Dataset excerpts:
• • •

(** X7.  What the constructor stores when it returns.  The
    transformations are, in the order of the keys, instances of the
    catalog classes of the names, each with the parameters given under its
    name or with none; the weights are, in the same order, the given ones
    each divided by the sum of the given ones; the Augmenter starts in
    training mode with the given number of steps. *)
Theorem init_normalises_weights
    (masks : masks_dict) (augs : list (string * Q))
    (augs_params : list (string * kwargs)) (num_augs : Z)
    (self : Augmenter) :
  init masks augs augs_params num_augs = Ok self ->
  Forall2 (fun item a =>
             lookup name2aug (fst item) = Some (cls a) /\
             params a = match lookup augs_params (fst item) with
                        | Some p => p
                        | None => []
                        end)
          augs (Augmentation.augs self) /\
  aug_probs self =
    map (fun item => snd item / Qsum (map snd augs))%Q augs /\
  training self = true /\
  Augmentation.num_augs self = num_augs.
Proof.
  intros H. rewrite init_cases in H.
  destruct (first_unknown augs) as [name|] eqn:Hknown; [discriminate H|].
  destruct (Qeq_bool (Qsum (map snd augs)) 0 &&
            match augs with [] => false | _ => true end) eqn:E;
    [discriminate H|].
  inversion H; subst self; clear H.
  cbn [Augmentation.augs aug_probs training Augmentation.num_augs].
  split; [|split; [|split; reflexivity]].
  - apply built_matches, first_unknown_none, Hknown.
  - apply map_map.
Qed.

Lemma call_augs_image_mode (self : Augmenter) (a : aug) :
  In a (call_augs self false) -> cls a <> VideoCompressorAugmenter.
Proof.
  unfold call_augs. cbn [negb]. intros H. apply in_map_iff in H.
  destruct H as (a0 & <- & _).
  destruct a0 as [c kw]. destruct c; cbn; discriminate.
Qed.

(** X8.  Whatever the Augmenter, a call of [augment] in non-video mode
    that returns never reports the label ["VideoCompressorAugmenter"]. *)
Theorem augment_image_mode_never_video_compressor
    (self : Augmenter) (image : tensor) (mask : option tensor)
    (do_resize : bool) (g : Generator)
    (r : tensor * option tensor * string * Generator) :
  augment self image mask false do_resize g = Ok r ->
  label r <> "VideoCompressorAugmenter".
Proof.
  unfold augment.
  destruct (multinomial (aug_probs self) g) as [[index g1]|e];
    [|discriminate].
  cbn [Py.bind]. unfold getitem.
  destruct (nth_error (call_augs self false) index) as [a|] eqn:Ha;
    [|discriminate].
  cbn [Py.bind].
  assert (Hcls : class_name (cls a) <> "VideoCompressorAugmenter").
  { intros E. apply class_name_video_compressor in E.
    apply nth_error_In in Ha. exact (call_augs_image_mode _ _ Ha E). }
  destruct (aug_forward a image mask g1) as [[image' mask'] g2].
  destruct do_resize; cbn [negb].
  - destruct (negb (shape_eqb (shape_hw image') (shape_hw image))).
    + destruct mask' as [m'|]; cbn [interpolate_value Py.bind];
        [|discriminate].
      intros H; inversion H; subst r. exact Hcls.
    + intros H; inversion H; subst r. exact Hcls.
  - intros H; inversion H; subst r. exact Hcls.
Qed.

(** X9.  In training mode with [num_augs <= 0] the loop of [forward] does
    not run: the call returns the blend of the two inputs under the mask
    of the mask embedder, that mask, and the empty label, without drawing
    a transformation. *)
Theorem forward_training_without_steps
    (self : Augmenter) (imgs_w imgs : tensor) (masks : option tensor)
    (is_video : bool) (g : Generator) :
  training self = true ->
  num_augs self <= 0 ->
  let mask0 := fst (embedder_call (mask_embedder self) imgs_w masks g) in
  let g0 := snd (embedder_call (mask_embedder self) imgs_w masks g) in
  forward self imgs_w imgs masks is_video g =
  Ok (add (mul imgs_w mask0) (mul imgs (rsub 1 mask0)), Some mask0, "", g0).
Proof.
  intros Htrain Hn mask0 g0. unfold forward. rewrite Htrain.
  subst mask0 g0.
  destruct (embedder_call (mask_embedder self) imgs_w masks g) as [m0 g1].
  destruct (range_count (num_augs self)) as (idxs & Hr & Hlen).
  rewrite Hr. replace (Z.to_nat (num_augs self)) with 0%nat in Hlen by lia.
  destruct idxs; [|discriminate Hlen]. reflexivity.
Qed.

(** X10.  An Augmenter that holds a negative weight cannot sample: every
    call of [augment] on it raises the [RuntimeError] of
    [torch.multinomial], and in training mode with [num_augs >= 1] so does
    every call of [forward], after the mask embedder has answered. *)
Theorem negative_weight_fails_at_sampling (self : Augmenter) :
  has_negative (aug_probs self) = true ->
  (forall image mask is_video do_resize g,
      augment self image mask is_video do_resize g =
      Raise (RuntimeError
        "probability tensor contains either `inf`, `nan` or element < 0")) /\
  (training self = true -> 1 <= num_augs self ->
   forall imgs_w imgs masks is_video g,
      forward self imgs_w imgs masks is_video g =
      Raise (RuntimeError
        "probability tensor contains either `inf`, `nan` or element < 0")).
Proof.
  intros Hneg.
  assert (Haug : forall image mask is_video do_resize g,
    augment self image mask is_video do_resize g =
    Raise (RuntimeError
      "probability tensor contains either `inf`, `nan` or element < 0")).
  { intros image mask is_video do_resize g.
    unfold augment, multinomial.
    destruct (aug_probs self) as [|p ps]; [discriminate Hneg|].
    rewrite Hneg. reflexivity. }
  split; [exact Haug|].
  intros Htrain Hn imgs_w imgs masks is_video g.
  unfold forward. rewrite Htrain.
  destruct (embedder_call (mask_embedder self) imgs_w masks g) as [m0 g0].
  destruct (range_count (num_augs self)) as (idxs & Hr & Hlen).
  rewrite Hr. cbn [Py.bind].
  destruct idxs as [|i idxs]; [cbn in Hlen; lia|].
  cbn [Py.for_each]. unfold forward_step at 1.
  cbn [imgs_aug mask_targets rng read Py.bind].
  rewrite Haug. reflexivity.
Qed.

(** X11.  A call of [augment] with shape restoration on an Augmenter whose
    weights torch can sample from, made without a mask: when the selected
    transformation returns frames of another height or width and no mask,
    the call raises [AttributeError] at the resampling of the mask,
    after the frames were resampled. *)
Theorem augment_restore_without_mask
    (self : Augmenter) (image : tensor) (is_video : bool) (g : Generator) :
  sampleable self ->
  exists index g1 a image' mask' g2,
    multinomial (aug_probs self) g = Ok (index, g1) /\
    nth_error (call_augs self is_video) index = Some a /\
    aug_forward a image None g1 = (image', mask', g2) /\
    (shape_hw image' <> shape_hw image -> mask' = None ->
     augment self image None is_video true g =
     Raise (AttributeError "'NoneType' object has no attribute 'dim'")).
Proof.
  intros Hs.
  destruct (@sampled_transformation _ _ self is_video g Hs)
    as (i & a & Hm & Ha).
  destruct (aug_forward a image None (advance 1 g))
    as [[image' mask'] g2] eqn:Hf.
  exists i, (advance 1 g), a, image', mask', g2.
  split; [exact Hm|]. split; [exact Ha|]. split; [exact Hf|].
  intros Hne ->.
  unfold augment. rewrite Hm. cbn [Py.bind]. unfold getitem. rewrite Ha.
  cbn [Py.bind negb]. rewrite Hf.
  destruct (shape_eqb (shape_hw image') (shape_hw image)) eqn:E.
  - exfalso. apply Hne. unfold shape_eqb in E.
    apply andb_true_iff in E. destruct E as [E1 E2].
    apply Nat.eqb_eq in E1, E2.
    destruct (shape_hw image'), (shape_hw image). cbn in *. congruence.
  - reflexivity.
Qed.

• • •

What the task asks: Start with the line above that contains "lookup name2aug (fst" and stop after the line that contains "(self : Augmenter) (image : tensor) (mask". Output those lines exactly, and only those.

Reply to the task:
             lookup name2aug (fst item) = Some (cls a) /\
             params a = match lookup augs_params (fst item) with
                        | Some p => p
                        | None => []
                        end)
          augs (Augmentation.augs self) /\
  aug_probs self =
    map (fun item => snd item / Qsum (map snd augs))%Q augs /\
  training self = true /\
  Augmentation.num_augs self = num_augs.
Proof.
  intros H. rewrite init_cases in H.
  destruct (first_unknown augs) as [name|] eqn:Hknown; [discriminate H|].
  destruct (Qeq_bool (Qsum (map snd augs)) 0 &&
            match augs with [] => false | _ => true end) eqn:E;
    [discriminate H|].
  inversion H; subst self; clear H.
  cbn [Augmentation.augs aug_probs training Augmentation.num_augs].
  split; [|split; [|split; reflexivity]].
  - apply built_matches, first_unknown_none, Hknown.
  - apply map_map.
Qed.

Lemma call_augs_image_mode (self : Augmenter) (a : aug) :
  In a (call_augs self false) -> cls a <> VideoCompressorAugmenter.
Proof.
  unfold call_augs. cbn [negb]. intros H. apply in_map_iff in H.
  destruct H as (a0 & <- & _).
  destruct a0 as [c kw]. destruct c; cbn; discriminate.
Qed.

(** X8.  Whatever the Augmenter, a call of [augment] in non-video mode
    that returns never reports the label ["VideoCompressorAugmenter"]. *)
Theorem augment_image_mode_never_video_compressor
    (self : Augmenter) (image : tensor) (mask : option tensor)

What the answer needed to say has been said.